--- Work required ---
Your answer must consist of exactly the lines below, starting with the line with "emitted rows follows it." and going on through the line with "- The [np.float64]", and nothing else.

--- Data shown ---
■ ■ ■
(** * Per-position CDR3 entropy of shared and unshared clonotypes

    A shallow embedding of the notebook
    [data_processing/11_shared-clonotype-properties.ipynb]:
    [get_sequences] (pool construction and down-selection),
    [calculate_entropies] and [entropy].

    Conventions of the embedding.
    - The notebook runs on the Python 3.6 kernel named in its metadata.
    - A Python [str] is a [string]; a tuple of residues is a [list ascii].
    - A [dict] is an association list in insertion order, because
      [calculate_entropies] walks [seq_dict.keys()] and the order of the
      emitted rows follows it.
    - [Counter(residues).values()] is a [dict_values] view, not a list.
      [np.asarray] with [dtype=np.float64] does not take it for a sequence
      and tries to convert it to one float, which raises [TypeError].
    - The [np.float64] arithmetic of [entropy] below that conversion is
      written over the real numbers ([R]); no statement depends on it,
      since the only value [entropy] returns is the literal [0.].
    - Exceptions are values of [exn]; the global generator behind
      [np.random.choice] is a state threaded through the calls. *)

From Stdlib Require Import Reals Lia ZArith Bool PeanoNat.
From Stdlib Require Import String Ascii List Permutation DecimalNat.
Import ListNotations.

Local Open Scope string_scope.
Local Open Scope list_scope.
Local Open Scope nat_scope.

(** ** Python values used by the notebook *)

(** The exceptions the modelled code can raise. *)
Inductive exn : Type := ValueError | IndexError | KeyError | TypeError.

Inductive outcome (A : Type) : Type :=
| Return : A -> outcome A
| Raise : exn -> outcome A.
Arguments Return {A} _.
Arguments Raise {A} _.

Definition obind {A B : Type} (m : outcome A) (k : A -> outcome B) : outcome B :=
  match m with
  | Return a => k a
  | Raise e => Raise e
  end.

Notation "x <-! m ;; k" := (obind m (fun x => k))
  (at level 61, m at next level, right associativity).

(** [try: body / except IndexError: handler] *)
Definition except_IndexError {A : Type} (body : outcome A) (handler : outcome A)
  : outcome A :=
  match body with
  | Raise IndexError => handler
  | other => other
  end.

(** ** Residue counting: [collections.Counter] *)

(** [d[x] = d.get(x, 0) + 1] on an insertion-ordered dictionary. *)
Fixpoint counter_add (x : ascii) (d : list (ascii * nat)) : list (ascii * nat) :=
  match d with
  | [] => [(x, 1)]
  | (y, c) :: d' =>
      if Ascii.eqb x y then (y, S c) :: d' else (y, c) :: counter_add x d'
  end.

(** [Counter(residues)]: the elements are counted one after the other. *)
Definition Counter (residues : list ascii) : list (ascii * nat) :=
  fold_left (fun d x => counter_add x d) residues [].

Definition keys {K V : Type} (d : list (K * V)) : list K := map fst d.

(** The counts of a dictionary, in the order of its keys. *)
Definition values {K V : Type} (d : list (K * V)) : list V := map snd d.

(** ** [entropy] *)

(** What [np.asarray] is handed: a list of integers, or the view that
    [d.values()] is in Python 3. *)
Inductive array_like : Type :=
| py_list : list nat -> array_like
| dict_values : list nat -> array_like.

(** [np.asarray(a, dtype=np.float64)]: a list is converted item by item;
    a view is no sequence for numpy, which then calls [float] on the view
    itself. *)
Definition np_asarray_float64 (a : array_like) : outcome (list R) :=
  match a with
  | py_list items => Return (map INR items)
  | dict_values _ => Raise TypeError
  end.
■ ■ ■
--- Result below ---
      emitted rows follows it.
    - [Counter(residues).values()] is a [dict_values] view, not a list.
      [np.asarray] with [dtype=np.float64] does not take it for a sequence
      and tries to convert it to one float, which raises [TypeError].
    - The [np.float64] arithmetic of [entropy] below that conversion is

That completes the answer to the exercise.